Она вернулась к Зюльке; поправляя ей волосы, она провела рукой по ее мокрому еще от слез личику и на лице ее выразились испуг и тревога.
— С чего бы? — подумала она. — Во сне приснилось что-нибудь.
Зюля дышала тихо и ровно. Старушка скоро успокоилась. Она обвела детскую заботливым взором, потом обернулась лицом к образу.

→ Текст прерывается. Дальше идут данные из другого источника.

(* ===== verification/Payloads.v ===== *)
(** * EasyMesh TLV values: [src/emosa/easymesh_payloads.py]

    The eighteen value types with their encoder and tolerant decoder, the IEEE HE MCS field
    ([src/emosa/he_mcs.py]) and the audited operating classes ([src/emosa/operating_classes.py]).
    An [int] field is a [Z] (its range is checked where the code checks it), a [bytes] field an
    octet string, a [tuple] a list; the checks of dynamic types hold by typing. *)

From S2P Require Import Prelude Bytes.

Definition MAX_VALUE_BYTES : Z := 16384.

Definition invalid_value : EmosaError := mkEmosaError INVALID_INPUT "invalid EasyMesh TLV value".

(** ** The audited operating classes *)

Definition range (lo hi : Z) : list Z := seqZ lo (hi - lo).

Definition GLOBAL_OPERATING_CLASSES (c : Z) : option (string * list Z) :=
  if bool_decide (c = 81) then Some ("2.4G", range 1 14)
  else if bool_decide (c = 82) then Some ("2.4G", [14])
  else if bool_decide (c = 83) then Some ("2.4G", range 1 10)
  else if bool_decide (c = 84) then Some ("2.4G", range 5 14)
  else if bool_decide (c = 115) then Some ("5G", [36; 40; 44; 48])
  else if bool_decide (c = 116) then Some ("5G", [36; 44])
  else if bool_decide (c = 117) then Some ("5G", [40; 48])
  else if bool_decide (c = 124) then Some ("5G", [149; 153; 157; 161])
  else if bool_decide (c = 125) then Some ("5G", [149; 153; 157; 161; 165; 169; 173; 177])
  else if bool_decide (c = 128) then Some ("5G", [42; 58; 106; 122; 138; 155; 171])
  else None.

Definition CENTER_CHANNEL_CLASSES : list Z := [128].

(** ** The HE MCS field *)

Record HEMCSPair := mkHEMCSPair { rx : list Z; tx : list Z }.
Record HESupportedMCS := mkHESupportedMCS {
  up_to_80 : HEMCSPair;
  mhz160 : option HEMCSPair;
  mhz80plus80 : option HEMCSPair
}.

Definition invalid_mcs : EmosaError := mkEmosaError INVALID_INPUT "invalid supported HE MCS field".

(** [sum(code << (2 * n) for n, code in enumerate(codes))], from index [n] on. *)
Fixpoint sum_codes (n : Z) (codes : list Z) : Z :=
  match codes with
  | [] => 0
  | code :: codes => Z.shiftl code (2 * n) + sum_codes (n + 1) codes
  end.

(** [_map_bytes] *)
Definition map_bytes (codes : list Z) : result bytes :=
  if negb (bool_decide (length codes = 8%nat)) then Raise invalid_mcs
  else if existsb (λ code, negb (bool_decide (0 ≤ code ≤ 3))) codes then Raise invalid_mcs
  else Ok (le_bytes 2 (sum_codes 0 codes)).

(** [encode_he_mcs] *)
Definition encode_he_mcs (value : HESupportedMCS) : result bytes :=
  fold_result (λ acc pair,
    match pair with
    | None => Ok acc
    | Some p => r ← map_bytes (rx p); t ← map_bytes (tx p); Ok (acc ++ r ++ t)
    end) [] [Some (up_to_80 value); mhz160 value; mhz80plus80 value].

(** The eight two-bit codes of a map. *)
Definition codes_of (map : Z) : list Z :=
  (λ n : nat, Z.land (Z.shiftr map (2 * Z.of_nat n)) 3) <$> seq 0 8.

(** The pair at an offset of the field. *)
Definition pair_at (value : bytes) (offset : nat) : HEMCSPair :=
  mkHEMCSPair (codes_of (le_int (slice offset (offset + 2) value)))
              (codes_of (le_int (slice (offset + 2) (offset + 4) value))).

(** [decode_he_mcs] *)
Definition decode_he_mcs (value : bytes) (he160 he8080 : bool) : result HESupportedMCS :=
  if negb (bool_decide (len value = 4 + 4 * Z.b2z he160 + 4 * Z.b2z he8080)) then Raise invalid_mcs
  else
    let pairs := pair_at value <$> ((λ i, 4 * i)%nat <$> seq 0 (length value / 4)) in
    match pairs with
    | [] => Raise invalid_mcs
    | first :: _ =>
        Ok (mkHESupportedMCS first
              (if he160 then pairs !! 1%nat else None)
              (if he8080 then last pairs else None))
    end.

(** ** The values *)

Record OperationalBss := mkOperationalBss { ap_mac : bytes; ob_ssid : bytes }.
Record OperationalRadio := mkOperationalRadio { or_ruid : bytes; or_bsses : list OperationalBss }.
Record ConfiguredBss := mkConfiguredBss { cb_bssid : bytes; cb_flags : Z; cb_ssid : bytes }.
Record ConfiguredRadio := mkConfiguredRadio { cr_ruid : bytes; cr_bsses : list ConfiguredBss }.
Record AssociatedClient := mkAssociatedClient { c_mac : bytes; association_seconds : Z }.
Record BssClients := mkBssClients { bc_bssid : bytes; clients : list AssociatedClient }.
Record BasicOperatingClass := mkBasicOperatingClass {
  operating_class : Z;
  max_eirp_dbm : Z;
  non_operable_channels : list Z
}.
Record Wifi6Role := mkWifi6Role {
  w_role : Z;
  w_mcs : HESupportedMCS;
  beamforming_flags : Z;
  mu_mimo_users : Z;
  max_dl_ofdma_tx : Z;
  max_ul_ofdma_rx : Z;
  w_feature_flags : Z
}.
Record InventoryRadio := mkInventoryRadio { ir_ruid : bytes; chipset_vendor : bytes }.

Inductive Payload :=
  | SupportedServices (services : list Z)
  | SearchedServices (services : list Z)
  | RadioIdentifier (ruid : bytes)
  | APOperationalBss (radios : list OperationalRadio)
  | APRadioBasicCapabilities (ruid : bytes) (max_bss : Z) (operating_classes : list BasicOperatingClass)
  | APHTCapabilities (ruid : bytes) (flags : Z)
  | APVHTCapabilities (ruid : bytes) (tx_mcs rx_mcs stream_flags feature_flags : Z)
  | APHECapabilities (ruid mcs : bytes) (stream_flags feature_flags : Z)
  | APWifi6Capabilities (ruid : bytes) (roles : list Wifi6Role)
  | DeviceInventory (serial_number software_version execution_env : bytes) (radios : list InventoryRadio)
  | APCapability (flags : Z)
  | Profile2APCapability (max_prioritization_rules reserved_octet flags max_vids : Z)
  | APRadioAdvancedCapabilities (ruid : bytes) (flags : Z)
  | MultiAPProfile (profile : Z)
  | BssConfigurationReport (radios : list ConfiguredRadio)
  | AssociatedClients (bsses : list BssClients)
  | AKMSuiteCapabilities (backhaul fronthaul : list bytes)
  | SupportedCipherSuites (selectors : list bytes).

(** The [kind] of each class. *)
Definition kind (p : Payload) : Z :=
  match p with
  | SupportedServices _ => 0x80
  | SearchedServices _ => 0x81
  | RadioIdentifier _ => 0x82
  | APOperationalBss _ => 0x83
  | AssociatedClients _ => 0x84
  | APRadioBasicCapabilities _ _ _ => 0x85
  | APHTCapabilities _ _ => 0x86
  | APVHTCapabilities _ _ _ _ _ => 0x87
  | APHECapabilities _ _ _ _ => 0x88
  | APCapability _ => 0xA1
  | APWifi6Capabilities _ _ => 0xAA
  | MultiAPProfile _ => 0xB3
  | Profile2APCapability _ _ _ _ => 0xB4
  | BssConfigurationReport _ => 0xB7
  | APRadioAdvancedCapabilities _ _ => 0xBE
  | AKMSuiteCapabilities _ _ => 0xCC
  | DeviceInventory _ _ _ _ => 0xD4
  | SupportedCipherSuites _ => 0xED
  end.

(** [SupportedServices.known_services], [SearchedServices.known_services] *)
Definition supported_known (services : list Z) : list Z := filter (λ s, s ∈ [0; 1]) services.
Definition searched_known (services : list Z) : list Z := filter (λ s, s = 0) services.

(** [Profile2APCapability.byte_counter_units] *)
Definition byte_counter_units (flags : Z) : Z := Z.land (Z.shiftr flags 6) 3.

(** [MultiAPProfile.effective_profile] *)
Definition effective_profile (profile receiver_profile : Z) : result Z :=
  if negb (bool_decide (0 ≤ profile ≤ 255)) then Raise invalid_value
  else if negb (bool_decide (receiver_profile ∈ [1; 2; 3])) then Raise invalid_value
  else Ok (if bool_decide (profile ∈ [1; 2; 3]) then profile else receiver_profile).

(** ** Decoding *)

Definition read (n : Z) : M Reader bytes := take_or invalid_value (Z.to_nat n).
Definition octet : M Reader Z := octet_or invalid_value.
Definition u16 : M Reader Z := b ← read 2; mret (be_int b).
Definition reject_if (b : bool) : M Reader unit := lift (if b then Raise invalid_value else Ok tt).

(** [_Reader.ssid], [_Reader.inventory_string] *)
Definition bounded_string (limit : Z) : M Reader bytes :=
  length ← octet; _ ← reject_if (bool_decide (limit < length)); read length.
Definition ssid : M Reader bytes := bounded_string 32.
Definition inventory_string : M Reader bytes := bounded_string 64.

(** [tuple(m for _ in range(n))] *)
Definition times {A} (n : Z) (m : M Reader A) : M Reader (list A) := repeat_M (Z.to_nat n) m.

(** A counted tuple: [tuple(m for _ in range(reader.octet()))] *)
Definition counted {A} (m : M Reader A) : M Reader (list A) := n ← octet; times n m.

Definition octet_tuple : M Reader (list Z) := n ← octet; b ← read n; mret (byte_to_Z <$> b).

Definition read_client : M Reader AssociatedClient :=
  m ← read 6; s ← u16; mret (mkAssociatedClient m s).
Definition read_bss_clients : M Reader BssClients :=
  bssid ← read 6; count ← u16; cs ← times count read_client; mret (mkBssClients bssid cs).
Definition read_configured_bss : M Reader ConfiguredBss :=
  bssid ← read 6; f ← octet; _ ← octet; s ← ssid; mret (mkConfiguredBss bssid (Z.land f 0xFC) s).
Definition read_configured_radio : M Reader ConfiguredRadio :=
  ruid ← read 6; bsses ← counted read_configured_bss; mret (mkConfiguredRadio ruid bsses).
Definition read_operational_bss : M Reader OperationalBss :=
  m ← read 6; s ← ssid; mret (mkOperationalBss m s).
Definition read_operational_radio : M Reader OperationalRadio :=
  ruid ← read 6; bsses ← counted read_operational_bss; mret (mkOperationalRadio ruid bsses).
Definition read_inventory_radio : M Reader InventoryRadio :=
  ruid ← read 6; v ← inventory_string; mret (mkInventoryRadio ruid v).
Definition read_basic_class : M Reader BasicOperatingClass :=
  identifier ← octet; power ← read 1; channels ← octet_tuple;
  mret (mkBasicOperatingClass identifier (from_option octet_signed 0 (head power)) channels).
Definition read_wifi6_role : M Reader Wifi6Role :=
  flags ← octet;
  field ← read (Z.land flags 15);
  m ← lift (decode_he_mcs field (bool_decide (Z.land flags 32 ≠ 0)) (bool_decide (Z.land flags 16 ≠ 0)));
  a ← octet; b ← octet; c ← octet; d ← octet; e ← octet;
  mret (mkWifi6Role (Z.shiftr flags 6) m a b c d e).

(** The [match kind] of [decode_value]. *)
Definition decode_body (k : Z) : M Reader Payload :=
  if bool_decide (k = 0xCC) then
    backhaul ← counted (read 4); fronthaul ← counted (read 4); mret (AKMSuiteCapabilities backhaul fronthaul)
  else if bool_decide (k = 0xED) then s ← counted (read 4); mret (SupportedCipherSuites s)
  else if bool_decide (k = 0x84) then b ← counted read_bss_clients; mret (AssociatedClients b)
  else if bool_decide (k = 0xB7) then r ← counted read_configured_radio; mret (BssConfigurationReport r)
  else if bool_decide (k = 0x80) then s ← octet_tuple; mret (SupportedServices s)
  else if bool_decide (k = 0x81) then s ← octet_tuple; mret (SearchedServices s)
  else if bool_decide (k = 0x82) then r ← read 6; mret (RadioIdentifier r)
  else if bool_decide (k = 0x83) then r ← counted read_operational_radio; mret (APOperationalBss r)
  else if bool_decide (k = 0xB3) then p ← octet; mret (MultiAPProfile p)
  else if bool_decide (k = 0xA1) then f ← octet; mret (APCapability f)
  else if bool_decide (k = 0xB4) then
    a ← octet; b ← octet; c ← octet; d ← octet; mret (Profile2APCapability a b c d)
  else if bool_decide (k = 0xBE) then r ← read 6; f ← octet; mret (APRadioAdvancedCapabilities r f)
  else if bool_decide (k = 0x86) then r ← read 6; f ← octet; mret (APHTCapabilities r f)
  else if bool_decide (k = 0x87) then
    r ← read 6; t ← u16; x ← u16; s ← octet; f ← octet; mret (APVHTCapabilities r t x s f)
  else if bool_decide (k = 0x88) then
    r ← read 6; length ← octet; _ ← reject_if (negb (bool_decide (length ∈ [4; 8; 12])));
    m ← read length; s ← octet; f ← octet; mret (APHECapabilities r m s f)
  else if bool_decide (k = 0xAA) then
    r ← read 6; roles ← counted read_wifi6_role; mret (APWifi6Capabilities r roles)
  else if bool_decide (k = 0xD4) then
    serial ← inventory_string; version ← inventory_string; env ← inventory_string;
    count ← octet; _ ← reject_if (bool_decide (count = 0));
    radios ← times count read_inventory_radio; mret (DeviceInventory serial version env radios)
  else if bool_decide (k = 0x85) then
    r ← read 6; max_bss ← octet; _ ← reject_if (bool_decide (max_bss = 0));
    classes ← counted read_basic_class; mret (APRadioBasicCapabilities r max_bss classes)
  else raise UNSUPPORTED_OPERATION "EasyMesh value type is not implemented".

(** [_bounded] *)
Definition bounded (value : bytes) : result bytes :=
  if bool_decide (MAX_VALUE_BYTES < len value) then
    Raise (mkEmosaError UNSUPPORTED_OPERATION "EasyMesh value exceeds local byte budget")
  else Ok value.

«Христос рождается...» — громким явственным шепотом произнесла она и с трудом коснулась пола вытянутыми пальцами руки.
***
[1] Авилова Л. А. Рассказы, воспоминания. М., 1984. С. 319.
[2] Рассказ опубликован в «Женском сборнике в пользу Ялтинского попечительства о приезжих больных и больных туберкулезом из действующей армии». М., 1915.
[3] Рассказ опубликован в сборнике «Счастливец и другие рассказы» в 1896 г.
[4] Положок или положек — уменьш. от «полог», занавеска, закрывающая кровать.